What is a coinsurance?   

 

Coinsurance is the percentage of costs of a covered health care service you pay (for example, 20%) after you’ve paid your deductible.  Coinsurance is your share of costs for health care expenses based on a percentage of those costs. After you’ve met your deductible, you may be charged the coinsurance for health care services. The cost of the service will be split between you and your insurance company.

Example of deductible/coinsurance: Let’s say your health insurance plan’s allowed amount for an office visit is $100 and your coinsurance is 20%.

If you’ve paid your deductible: You pay 20% of $100, or $20. The insurance company pays the rest.
If you haven’t met your deductible: You pay the full allowed amount, $100.
What is Out of pocket maximum/limit (OOP)?

OOP max is the most you have to pay for covered services in a plan year. After you spend this amount on deductibles, copayments, and coinsurance, your health plan pays 100% of the costs of covered benefits. The out-of-pocket limit doesn’t include your monthly premiums. It also doesn’t include anything you spend for services your plan doesn’t cover.

 

What is a Prior Authorization (PA)?

 

It is approval from a health plan that may be required before you get a service or fill a prescription in order for the service or prescription to be covered by your plan.  Also, a decision by your health insurer or plan that a health care service, treatment plan, prescription drug or durable medical equipment is medically necessary. Sometimes called prior authorization, prior approval or precertification. Your health insurance or plan may require preauthorization for certain services before you receive them, except in an emergency. Preauthorization isn’t a promise your health insurance or plan will cover the cost.

 

What is Coordination of Benefits (COB)?

 

A way to figure out who pays first when 2 or more health insurance plans are responsible for paying the same medical claim.

 

What is a Flexible Spending Account (FSA)? 

 

An arrangement through your employer that lets you pay for many out-of-pocket medical expenses with tax-free dollars. Allowed expenses include insurance copayments and deductibles, qualified prescription drugs, insulin, and medical devices. You decide how much to put in an FSA, up to a limit set by your employer. You aren’t taxed on this money.
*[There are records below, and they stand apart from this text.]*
Lemma empty_contributes_nothing_witness :
  compile_criteria PNone example_model = Ok PyTrue
  ∧ MongoCriteria.statetement (model_columns example_model)
      (PDict ([("age", PInt 5)] ++ ("$or", PList []) :: [("name", PStr "x")]))
    = MongoCriteria.statetement (model_columns example_model)
        (PDict ([("age", PInt 5)] ++ [("name", PStr "x")])).
Proof.
  destruct empty_contributes_nothing as [Hfalse Hempty]. split.
  - apply Hfalse. reflexivity.
  - apply Hempty. reflexivity.
Defined.

(** X16: a bare value is an equality. For a column entry whose value is not
    a dict, the criteria compiles as it does with the value wrapped in
    [{$eq: value}], wherever the entry stands in the criteria. *)
Theorem bare_value_is_equality (columns : gmap string Column) name value pre post :
  name ∉ MongoCriteria.boolean_keys →
  isinstance_dict value = false →
  MongoCriteria.statetement columns (PDict (pre ++ (name, value) :: post))
  = MongoCriteria.statetement columns
      (PDict (pre ++ (name, PDict [("$eq", value)]) :: post)).
Proof.
  intros Hname Hvalue. apply not_boolean_key in Hname as [Hlist Hnot].
  rewrite !statetement_entries.
  rewrite (criteria_keys_replace pre post name value (PDict [("$eq", value)])).
  apply result_bind_ext; [done|]. intros _.
  apply result_bind_ext; [|done].
  rewrite !criteria_conditions_app. apply result_bind_ext; [done|]. intros before.
  cbn [criteria_conditions]. apply result_bind_ext; [|done].
  unfold entry_conditions. rewrite Hlist, Hnot.
  unfold MongoCriteria.column_conditions. by destruct value.
Qed.

Lemma bare_value_is_equality_witness :
  MongoCriteria.statetement (model_columns example_model)
    (PDict ([] ++ ("age", PInt 5) :: [("name", PStr "x")]))
  = MongoCriteria.statetement (model_columns example_model)
      (PDict ([] ++ ("age", PDict [("$eq", PInt 5)]) :: [("name", PStr "x")])).
Proof.
  apply bare_value_is_equality; [by apply plain_name_not_boolean_key | reflexivity].
Defined.

(** X17: a criteria with a key that is neither a boolean operator nor a
    column of the schema is refused with the assertion on the column names,
    whatever else it holds. *)
Theorem criteria_unknown_column (columns : gmap string Column) entries name criteria :
  (name, criteria) ∈ entries →
  name ∉ MongoCriteria.boolean_keys →
  columns !! name = None →
  MongoCriteria.statetement columns (PDict entries)
  = Raise (AssertionError "Invalid column specified in Criteria").
Proof.
  intros Hin Hname Hcol. rewrite statetement_entries.
  rewrite bool_decide_eq_false_2; [done|].
  intros Hsub. assert (Hdom : name ∈ dom columns).
  { apply Hsub, elem_of_difference. split; [|done].
    apply elem_of_list_to_set, list_elem_of_fmap. by exists (name, criteria). }
  apply elem_of_dom in Hdom as [col Hdom]. congruence.
Qed.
If money is left at the end of the year, the employer can offer one of two options (not both):

You get 2.5 more months to spend the left over money.
You can carry over up to $500 to spend the next plan year.
What is a Health Reimbursement Account (HRA)? 

Health Reimbursement Accounts (HRAs) are employer-funded group health plans from which employees are reimbursed tax-free for qualified medical expenses up to a fixed dollar amount per year. Unused amounts may be rolled over to be used in subsequent years. The employer funds and owns the account. Health Reimbursement Accounts are sometimes called Health Reimbursement Arrangements.

 

What is a Health Savings Account (HSA)?

 

A type of savings account that lets you set aside money on a pre-tax basis to pay for qualified medical expenses. By using untaxed dollars in a Health Savings Account (HSA) to pay for deductibles, copayments, coinsurance, and some other expenses, you can lower your overall health care costs.  Some health insurance companies offer HSAs for their high deductible plans. Check with your company. You can also open an HSA through some banks and other financial institutions.

 

What is a Medicare Advantage Plan (Medicare Part C)?

 

A type of Medicare health plan offered by a private company that contracts with Medicare to provide you with all your Part A and Part B benefits. Medicare Advantage Plans include Health Maintenance Organizations, Preferred Provider Organizations, Private Fee-for-Service Plans, Special Needs Plans, and Medicare Medical Savings Account Plans. If you’re enrolled in a Medicare Advantage Plan, most Medicare services are covered through the plan and aren’t paid for under Original Medicare. Most Medicare Advantage Plans offer prescription drug coverage.